To investigate the different pathways of progression to the middle ear in keratosis obturans (KO) and external auditory canal cholesteatoma (EACC). Retrospective case review. Referral hospital otolaryngology department. Patients with KO or EACC and middle ear disease who underwent surgical management were included. Four ears of 4 patients (mean age, 41.25 yr) were the KO group, and 5 ears of 4 patients (mean age, 49.5 yr) were the EACC group. Intraoperative findings of the middle ear cavity were investigated in KO and EACC groups. In the KO group, 3 patients had a perforated tympanic membrane and cholesteatoma in the tympanic cavity. The other patient had preoperative right facial palsy. Removal of the keratin plug revealed an adherent tympanic membrane. In intraoperative findings, the tympanic segment of the fallopian canal was found to be eroded because of inflammation. No case initially progressed to the mastoid cavity. Four patients had external auditory canal cholesteatoma with middle ear disease.
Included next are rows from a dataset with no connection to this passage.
Definition inv (x : sys) : Prop := core x.1 (pend x.1 x.2) /\ forall c, c ∈ x.2 -> client_ok x.1 c.

(** Broadcasts keep the invariant when each client is fine after waking up. *)
Lemma opinv_wake f s s' cs :
  (forall b c, pending b (f c) = pending b c) -> (forall c, client_ok s c -> client_ok s' (f c)) ->
  q_started (s_q s') = q_started (s_q s) -> (core s (pend s cs) -> core s' (pend s cs)) ->
  inv (s, cs) -> inv (s', f <$> cs).
Proof.
  intros Hp Hok Hs Hcore [C Hc]. split; simpl in *.
  - assert (Hpend : pend s' (f <$> cs) = pend s cs).
    { unfold pend. rewrite Hs. clear -Hp. induction cs as [|c cs IH]; [done|]. by rewrite fmap_cons, !bind_cons, Hp, IH. }
    rewrite Hpend. by apply Hcore.
  - intros c (c0 & -> & Hin)%list_elem_of_fmap. by apply Hok, Hc.
Qed.

Lemma opinv_step x y : step true x y -> inv x -> inv y.
Proof.
  destruct 1 as [s cs i c s' c' Hi Hs|s cs g st l1 l2 Hp|s cs g l1 l2 Hm|s cs i q b Hi Hq]; intros Hinv.
  - destruct Hinv as [C Hc]. simpl in *. pose proof (client_step_keeps _ _ _ _ _ _ Hs) as K.
    rewrite insert_take_drop by by apply lookup_lt_Some in Hi. pose proof (take_drop_middle cs i c Hi) as E.
    rewrite <- E in C, Hs, Hc. split; simpl; [by apply (client_step_core _ _ s c)|].
    intros d Hd. rewrite elem_of_app, elem_of_cons in Hd.
    destruct Hd as [Hd|[->|Hd]]; [apply (client_ok_keeps s); [done|apply Hc; set_solver]| |apply (client_ok_keeps s); [done|apply Hc; set_solver]].
    rewrite pend_middle in C. eapply client_step_ok; [done|done|]. apply Hc. set_solver.
  - pose proof Hinv as [C _]. simpl in C. destruct (opque_cb_fields g st (s_q s)) as (Ql & Qfi & Qfa & Qn & Qs & Qst & _).
    { rewrite (c_nleft _ _ C), Hp, !length_app. simpl. lia. }
    revert Hinv. apply opinv_wake; [| |exact Qst|by apply core_complete].
    + by intros b [| | | | |? ? ? []|].
    + intros [| | |any g' asleep| |any timed slept asleep|] Hc; try done; simpl in *.
      * rewrite Hp in Hc. rewrite fmap_app. simpl. set_solver.
      * destruct Hc as [Hc _]. destruct asleep; simpl; rewrite Qst; (split; [done|done]).
  - revert Hinv. apply opinv_wake; [| |done|by apply core_mark].
    + intros b [| | |any g' []| | |]; try done. simpl. by case_decide.
    + intros [| | |any g' asleep| | |] Hc; try done. simpl in *. rewrite Hm in Hc. destruct asleep; [|set_solver].
      case_decide; simpl; set_solver.
  - injection Hq as <- <-. pose proof Hinv as [C Hc]. simpl in *.
    assert (Hok : forall c, client_ok s c -> client_ok (set_q (OpQue (q_list (s_q s)) (q_finished (s_q s)) (q_failed (s_q s))
      (q_nleft (s_q s)) (q_nsubmitted (s_q s)) true (q_started (s_q s)) (q_retries (s_q s)) (q_failure_mode (s_q s)) (q_status (s_q s))) s) c)
      by by intros [].
    destruct (_ =? 0).
    + revert Hinv. apply opinv_wake; [by intros b [| | | | |? ? ? []|]| |done|by apply (core_finished_submission s _ _ (q_nleft (s_q s) =? 0))].
      intros c Hcc. apply Hok in Hcc. destruct c as [| | | | |any timed slept []|]; try done. by destruct Hcc as [? _].
    + split; [|by intros c Hin; apply Hok, Hc]. rewrite (pend_started s) by done. by apply (core_finished_submission s _ _ (q_nleft (s_q s) =? 0)).
Qed.

Lemma inv_init n : inv (init n).
Proof.
  assert (Hr : forall s, pend s (replicate n Idle) = []).
  { intros s. unfold pend. induction n as [|n IH]; [done|]. simpl replicate. by rewrite bind_cons, IH. }
  split; simpl.
  { rewrite Hr. split; simpl; try done; [constructor|..]; try by (intros; exfalso; eapply not_elem_of_nil).
    intros g [o Ho]. by rewrite lookup_empty in Ho. }
  intros c Hc. apply elem_of_replicate in Hc as [-> _]. done.
Qed.

Lemma opinv_reach n x : reach true n x -> inv x.
Proof.
  intros Hr. unfold reach in Hr. remember (init n) as x0 eqn:E. assert (Hi : inv x0) by (subst; apply inv_init). clear E.
  induction Hr as [|x1 x2 x3 Hs _ IH]; [done|]. apply IH. by eapply opinv_step.
Qed.

End guarded.

(** ** What the clients can rely on *)

(** The operations added are those in one of the places. *)
Lemma core_added s P : core s P -> size (s_gops s) = length (q_list (s_q s) ++ P ++ s_portal s ++ (s_log s).*1).
Proof.
  intros C. rewrite <- size_dom, <- (size_list_to_set (C := gset nat)) by apply C. f_equal.
  apply set_eq. intros g. rewrite elem_of_dom, elem_of_list_to_set. split; [apply C|].
  intros Hin. destruct (s_gops s !! g) eqn:E; [done|]. by apply (core_fresh s P g C) in E.
Qed.

(** C11: as long as no client starts a queue in the middle of an addition, in
    every interleaving of clients and portals each operation is submitted and
    completed at most once; the clients are given the completed operations
    once each, in the order in which they completed; and the counters of the
    queue are the number of operations added and the number of those that
    have not completed. *)
Theorem opque_exactly_once n s cs :
  reach true n (s, cs) ->
  NoDup (s_portal s ++ (s_log s).*1) /\ (s_log s).*1 = s_taken s ++ q_finished (s_q s) /\
  q_nsubmitted (s_q s) = Z.of_nat (size (s_gops s)) /\
  q_nleft (s_q s) = Z.of_nat (size (s_gops s)) - Z.of_nat (length (s_log s)).
Proof.
  intros [C _]%opinv_reach. simpl in C. pose proof (core_added _ _ C) as Hs. pose proof (c_nleft _ _ C) as Hl.
  rewrite !length_app, length_fmap in Hs. rewrite !length_app in Hl. split_and!.
  - pose proof (c_nodup _ _ C) as Hnd. by apply NoDup_app in Hnd as (_ & _ & (_ & _ & ?)%NoDup_app).
  - apply C.
  - rewrite (c_nsub _ _ C). lia.
  - lia.
Qed.

(** The status a queue reports for a history of completions. *)
Definition expected_status (log : list (nat * Z)) : Z :=
  if decide (log = []) then 0
  else if decide (Forall (fun e => e.2 <> OP_STATE_FAILURE) log) then OP_STATE_SUCCESS else OP_STATE_FAILURE.

(** What [gop_waitall] is about to return when it goes the normal way, and when
    it has taken the only operation off a queue that was not started. *)
Definition waitall_result (c : client) (s : shared) : option Z :=
  match c with
  | QueWait false false slept false => match waitall_check false slept s with Returned (RStatus r) => Some r | _ => None end
  | OneWait false g false => match one_check false g s with Returned (RStatus r) => Some r | _ => None end
  | _ => None
  end.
In EACC group, all patients had initial progression to the mastoid cavity. KO tends to progress initially to the tympanic cavity via a diseased tympanic membrane. EACC tends to progress to the mastoid cavity via destruction of the posterior bony canal. This is the first report to investigate differences in pathway of progression to the middle ear cavity in these 2 diseases.